I came across a strange corner of Java.(It seems strange to me)
double dd = 3.5;
float ff = 3.5f;
System.out.println(dd==ff);
o/p: true
double dd = 3.2;
float ff = 3.2f;
System.out.println(dd==ff);
o/p: false
I observed that if we compare any two values (a float and a double as I mentioned in the example) with .5 OR .0 like 3.5, 234.5, 645.0
then output is true i.e. two values are equal otherwise output is false though they are equals.
Even I tried to make method strictfp but no luck.
Am I missing out on something.
Take a look at What every computer scientist should know about floating point numbers.
Squeezing infinitely many real numbers into a finite number of bits requires an approximate representation....
--- Edit to show what the above quote means ---
You shouldn't ever compare floats or doubles for equality; because, you can't really guarantee that the number you assign to the float or double is exact.
So
float x = 3.2f;
doesn't result in a float with a value of 3.2. It results in a float with a value of 3.2 plus or minus some very small error. Say 3.19999999997f. Now it should be obvious why the comparison won't work.
To compare floats for equality sanely, you need to check if the value is "close enough" to the same value, like so
float error = 0.000001 * second;
if ((first >= second - error) || (first <= second + error)) {
// close enough that we'll consider the two equal
...
}
The difference is that 3.5 can be represented exactly in both float and double - whereas 3.2 can't be represented exactly in either type... and the two closest approximations are different.

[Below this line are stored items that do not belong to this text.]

(** The prefix of snapshot names is a setting, but the cleanup skips nine bytes of a
    name whatever the prefix is: it reads the indexes 20001 and 10009 as 1 and 9 and
    removes the newer archive, and it panics on the archive of index 5. *)
Theorem other_prefix_breaks_cleanup :
  SnapshotConfig.validate (with_prefix "snap-") = Ok tt
  ∧ (∃ files', cleanup_snapshot (D := SnapshotDir) (mkDirEnv true (λ _, true)) 1 "snap-"
       {[ final_snapshot_path (new_path_manager "snap-") (mkLogId 1 20001) := NFile [];
          final_snapshot_path (new_path_manager "snap-") (mkLogId 1 10009) := NFile [] ]} = Some (files', Ok tt)
     ∧ files' !! final_snapshot_path (new_path_manager "snap-") (mkLogId 1 20001) = None
     ∧ files' !! final_snapshot_path (new_path_manager "snap-") (mkLogId 1 10009) = Some (NFile []))
  ∧ cleanup_snapshot (D := SnapshotDir) (mkDirEnv true (λ _, true)) 1 "snap-"
      {[ final_snapshot_path (new_path_manager "snap-") (mkLogId 1 5) := NFile [] ]} = None.
Proof.
  split; [done|]. split; [|vm_compute; reflexivity].
  exists {[ "snap-10009-1.tar.gz" := NFile [] ]}.
  split; [vm_compute; reflexivity|]. split; vm_compute; reflexivity.
Qed.

Definition rare_yield : SnapshotConfig.t :=
  SnapshotConfig.mk true 10000 1 "snapshot-" 4 100 1 4294967296 100 10000 1 600 10 100 3 300000 30.

(** [receiver_yield_every_n_chunks] is cut to 32 bits before a remainder is taken: a
    validated setting panics on the second chunk of every snapshot. *)
Theorem accepted_yield_setting_panics :
  SnapshotConfig.validate rare_yield = Ok tt
  ∧ prepare_snapshot_stream (D := SnapshotDir) sum_crc quiet_receiver paths rare_yield example_first
      (GotChunk <$> tail example_chunks) (mkReceiver ∅ (mkSnapshotAssembler 0 0 0) [] None) = None.
Proof. by vm_compute. Qed.

(** The number of chunks is cut to 32 bits: an archive of 2^32 chunks is sent as no
    chunk at all, and the push fails as if the snapshot was empty. *)
Theorem huge_archive_is_empty (files : gmap string (node SnapshotDir)) content :
  files !! final_snapshot_path paths (mkLogId 1 4) = Some (NFile content) →
  N.of_nat (length content) = 4294967296 * SnapshotConfig.chunk_size small_chunks →
  load_snapshot_data sum_crc true paths small_chunks 1 1 example_metadata files = Some (Ok [])
  ∧ run_push_transfer small_chunks [] = Some (inr EmptySnapshot).
Proof.
  intros Hf Hlen. split; [|done]. unfold load_snapshot_data, prepare_transfer_meta.
  cbn [example_metadata last_included]. rewrite Hf.
  change (SnapshotConfig.chunk_size small_chunks =? 0) with false.
  cbn [stm_file_path stm_total_chunks stm_chunk_size stm_metadata]. rewrite Hf, Hlen.
  change (div_ceil _ _ mod _) with 0. done.
Qed.

(** When the background task has ended without an error, its error channel is closed and
    the transfer loop goes round without waiting, although its comment says it keeps
    waiting: the step is possible again in the state it leads to. *)
Theorem finished_task_spins (p : Push) :
  pu_task_alive p = false → pu_error p = None → pu_result p = None →
  push_step small_chunks 2 TaskDone p = Some p.
Proof. intros H1 H2 H3. simpl. by rewrite H1, H2, H3. Qed.
(* ===== verification/KvMachine.v ===== *)
(** * What a key-value state machine promises

    The contract of [apply_chunk] and [get] of the trait [StateMachine]
    ([d-engine-core/src/storage/state_machine.rs]) with the documented meaning of the
    commands ([d-engine-core/src/command.rs]): the commands of a chunk take effect one
    after the other on a map from keys to values, and the results are theirs. Clients of
    a state machine are proved against this interface; the file-based state machine
    implements it. *)

From stdpp Require Import base tactics numbers option list gmap strings.
From S2P Require Import Prelude Proc Types Events Codec Commands TtlLease FileStateMachine FsmSpec FsmRecovery SmWorker.

Abbreviation values := (gmap bytes bytes).

(** ** Reference semantics *)

Definition kv_batch_op (m : values) (o : Cmd.BatchOp) : values :=
  match o with
  | Cmd.BInsert key value => <[key := value]> m
  | Cmd.BDelete key => delete key m
  end.

(** The new map, and whether the command succeeded. *)
Definition kv_exec (m : values) (e : ApplyEntry) : values * bool :=
  match ae_command e with
  | Cmd.Noop => (m, true)
  | Cmd.Insert key value _ => (<[key := value]> m, true)
  | Cmd.Delete key => (delete key m, true)
  | Cmd.CompareAndSwap key expected value =>
      if decide (m !! key = expected) then (<[key := value]> m, true) else (m, false)
  | Cmd.Batch ops => (foldl kv_batch_op m ops, true)
  end.

Fixpoint kv_serial (m : values) (chunk : list ApplyEntry) : values * list ApplyResult :=
  match chunk with
  | [] => (m, [])
  | e :: chunk' =>
      let '(m1, ok) := kv_exec m e in
      let '(m2, rs) := kv_serial m1 chunk' in
      (m2, mkApplyResult (ae_index e) ok :: rs)
  end.

Class KvMachine (S D : Type) `{!StateMachine S D} := {
  sm_values : S → values;
  (** it can be read: it is not stopped or being restored, and its storage answers *)
  sm_readable : S → Prop;
  sm_read_values key s : sm_readable s → sm_read key s = sm_values s !! key;
  sm_apply_serial chunk s s' results :
    sm_apply chunk s = Some (s', Ok results) → kv_serial (sm_values s) chunk = (sm_values s', results);
}.

(** Two state machines with the same values that apply the same chunk give the same
    results and have the same values again. *)
Lemma machines_agree {S1 D1 S2 D2 : Type} `{!StateMachine S1 D1} `{!KvMachine S1 D1} `{!StateMachine S2 D2}
    `{!KvMachine S2 D2} chunk (s1 s1' : S1) (s2 s2' : S2) r1 r2 :
  sm_values s1 = sm_values s2 → sm_apply chunk s1 = Some (s1', Ok r1) → sm_apply chunk s2 = Some (s2', Ok r2) →
  r1 = r2 ∧ sm_values s1' = sm_values s2'.
Proof.
  intros E H1%sm_apply_serial H2%sm_apply_serial. rewrite E, H2 in H1. by simplify_eq.
Qed.

(** ** The file-based state machine *)

Section file.
Import Fsm.
Context `{!LeaseCodec} `{!MapIter bytes N} `{!MapIter bytes (bytes * N)} (env : SmEnv) (sha256 : bytes → bytes).

(** Values without the terms they were written in. *)
Definition plain (m : kv) : values := fst <$> m.

Lemma plain_exec m e : kv_exec (plain m) e = (plain (exec m e).1, (exec m e).2).
Proof.
  unfold kv_exec, exec, plain. destruct (ae_command e) as [|key value ttl|key|key expected value|ops]; simpl.
  - done.
  - by rewrite fmap_insert.
  - by rewrite fmap_delete.
  - rewrite lookup_fmap. destruct (m !! key) as [[c t]|], expected as [x|]; simpl; try done.
    + case_decide; case_bool_decide; try congruence; simpl; by rewrite ?fmap_insert.
    + by rewrite fmap_insert.
  - f_equal. revert m. induction ops as [|o ops IH]; intros m; simpl; [done|]. rewrite <-IH. f_equal.
    destruct o; simpl; by rewrite ?fmap_insert, ?fmap_delete.
Qed.

Lemma plain_serial m chunk : kv_serial (plain m) chunk = (plain (serial m chunk).1, (serial m chunk).2).
Proof.
  revert m. induction chunk as [|e chunk IH]; intros m; simpl; [done|]. rewrite plain_exec.
  destruct (exec m e) as [m1 ok]. simpl. rewrite IH. by destruct (serial m1 chunk).
Qed.

(** A chunk that is applied takes effect serially, on the map and on the leases. *)
Lemma apply_chunk_serial chunk m m' results :
  apply_chunk env chunk m = Some (m', Ok results) →
  data m' = (serial (data m) chunk).1 ∧ results = (serial (data m) chunk).2
  ∧ lease_serial (lease_clock env) 0 chunk (lease m) = Some (lease m')
  ∧ sm_last_applied m' = chunk_id chunk (sm_last_applied m).
Proof.
  rewrite apply_chunk_run. destruct (check_order None chunk); [|done].
  destruct (wal_bytes _ _ _ _) as [buf|]; [|done]. destruct (append_wal_run env buf m) as (w & [[]|e] & -> & _); [|done].
  destruct (lease_serial _ _ _ _) as [l|]; [|done]. cbn [mbind option_bind]. cbv zeta. set (m2 := applied chunk l _).
  assert (data m2 = (serial (data m) chunk).1 ∧ lease m2 = l ∧ sm_last_applied m2 = chunk_id chunk (sm_last_applied m))
    as (Hd & Hl & Hid) by done.
  destruct (should_checkpoint env m2).
  - destruct (checkpoint_run env m2) as (m3 & [[]|e] & -> & Hd3 & Hl3 & Hid3 & _); [|done]. intros [= <- <-].
    rewrite Hd3, Hl3, Hid3. by rewrite Hl.
  - intros [= <- <-]. by rewrite Hl.
Qed.

Definition file_machine : StateMachine FileStateMachine SnapshotDir := {|
  sm_apply := apply_chunk env;
  sm_applied_id := sm_last_applied;
  sm_read := sm_get;
  sm_install := apply_snapshot_from_file env sha256;
  sm_generate _ m := let '(d, r) := generate_snapshot_data sha256 IoDone m in
                     (m, let? sum := r in Ok (d, sum));
|}.

#[global] Instance file_kv_machine : @KvMachine FileStateMachine SnapshotDir file_machine.
Proof.
  refine {| sm_values m := plain (data m); sm_readable _ := True |}.
  - intros key m _. unfold sm_read, file_machine, sm_get, plain. by rewrite lookup_fmap.
  - intros chunk m m' results (Hd & -> & _)%apply_chunk_serial. by rewrite plain_serial, Hd.
Defined.
End file.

Imagine we had two fixed-precision decimal types, one of which stored 4 significant digits and one of which stored 8 significant digits, and we asked each of them to store the number closest to "a third" (however we might do that). Then one would have the value 0.3333 and one would have the value 0.33333333.
An equality comparison between float and double first converts the float to a double and then compares the two - which would be equivalent to converting 0.3333 in our "small decimal" type to 0.33330000. It would then compare 0.33330000 and 0.33333333 for equality, and give a result of false.

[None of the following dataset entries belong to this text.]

Lemma register_step key p b s s' r :
  watch_inv s → ws_next_id s < u64_max → (p = true → last key = Some slash) →
  do_register key p b s = Some (s', r) → watch_inv s' ∧ ws_next_id s' <= ws_next_id s + 1.
Proof.
  intros Hinv Hnext Hkey [[-> _]|(Hlt & -> & _)]%do_register_cases; [split; [done|lia]|].
  assert (ws_next_id (after_register key p b s) = ws_next_id s + 1) as En.
  { unfold after_register, wrapping_add_u64. destruct p; simpl; apply N.mod_small; lia. }
  assert (ws_history (after_register key p b s) = ws_history s) as Eh by by destruct p.
  assert (ws_channels (after_register key p b s)
      = <[ws_next_id s := mkChannel key p b (length (ws_history s)) [] 0 (ws_watcher_buffer_size s + 1) Held]> (ws_channels s))
      as Ec by by destruct p.
  split; [|lia]. constructor; [by apply after_register_registry| |].
  - intros id ch Hc. rewrite Ec in Hc. apply lookup_insert_Some in Hc as [[<- <-]|[Hne Hc]].
    + constructor; rewrite ?En, ?Eh; simpl; try done; try lia. apply CDelivering; simpl.
      * done.
      * unfold registered, reg. simpl. rewrite after_register_wl, decide_True by done. unfold ids. rewrite fmap_app.
        apply elem_of_app. right. by apply list_elem_of_singleton.
      * unfold available. simpl. lia.
      * unfold expected. simpl. rewrite drop_ge by done. done.
    + destruct (wv_channels _ Hinv id ch Hc) as [Hf Hs Hsi Hrd Hb Hst]. constructor; rewrite ?En, ?Eh; try done; try lia.
      eapply chan_state_mono; [|exact Hst]. intros _. unfold registered, reg. rewrite after_register_wl.
      case_decide as Hd; [|done]. destruct Hd as [<- <-]. unfold ids. rewrite fmap_app, elem_of_app.
      split; [by left|]. intros [?|E%list_elem_of_singleton]; [done|]. simpl in E. congruence.
  - intros id key' Hin. assert (ws_unregister (after_register key p b s) = ws_unregister s) as Eu by by destruct p.
    rewrite Eu in Hin. destruct (wv_unregister _ Hinv id key' Hin) as (ch & Hc & Hd). rewrite Ec.
    exists ch. split; [|done]. rewrite lookup_insert_ne; [done|]. intros <-.
    apply (wv_channels _ Hinv) in Hc. destruct Hc. lia.
Qed.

floating point is a binary format and it can represent numbers as a sum of powers of 2. e.g. 3.5 is 2 + 1 + 1/2.
float 3.2f as an approximation of 3.2 is
2 + 1 + 1/8+ 1/16+ 1/128+ 1/256+ 1/2048+ 1/4096+ 1/32768+ 1/65536+ 1/524288+ 1/1048576+ 1/4194304 + a small error
However double 3.2d as an approximation of 3.2 is
2 + 1 + 1/8+ 1/16+ 1/128+ 1/256+ 1/2048+ 1/4096+ 1/32768+ 1/65536+ 1/524288+ 1/1048576+ 1/8388608+ 1/16777216+ 1/134217728+ 1/268435456+ 1/2147483648+ 1/4294967296+ 1/34359738368+ 1/68719476736+ 1/549755813888+ 1/1099511627776+ 1/8796093022208+ 1/17592186044416+ 1/140737488355328+ 1/281474976710656+ 1/1125899906842624 + a smaller error
When you use floating point, you need to use appropriate rounding. If you use BigDecimal instead (and many people do) it has rounding built in.
double dd = 3.2;
float ff = 3.2f;
// compare the difference with the accuracy of float.
System.out.println(Math.abs(dd - ff) < 1e-7 * Math.abs(ff));
BTW the code I used to print the fractions for double.
double f = 3.2d;
double f2 = f - 3;
System.out.print("2+ 1");
for (long i = 2; i < 1L << 54; i <<= 1) {
f2 *= 2;
if (f2 >= 1) {
System.out.print("+ 1/" + i);
f2 -= 1;
}
}
System.out.println();
The common implementation of floating point numbers, IEEE754, allows for the precise representation of only those numbers which have a short, finite binary expansion, i.e. which are a sum of finitely many (nearby) powers of two. All other numbers cannot be precisely represented.
Since float and double have different sizes, the representation in both types for a non-representable value are different, and thus they compare as unequal.
(The length of the binary string is the size of the mantissa, so that's 24 for float, 53 for double and 64 for the 80-bit extended-precision float (not in Java). The scale is determined by the exponent.)
This should work:
BigDecimal ddBD = new BigDecimal(""+dd);
BigDecimal ffBD = new BigDecimal(""+ff);
// test for equality
ddBO.equals(ffBD);
Always work with BigDecimal when you want to compare floats or doubles
and always use the BigDecimal constructor with the String parameter!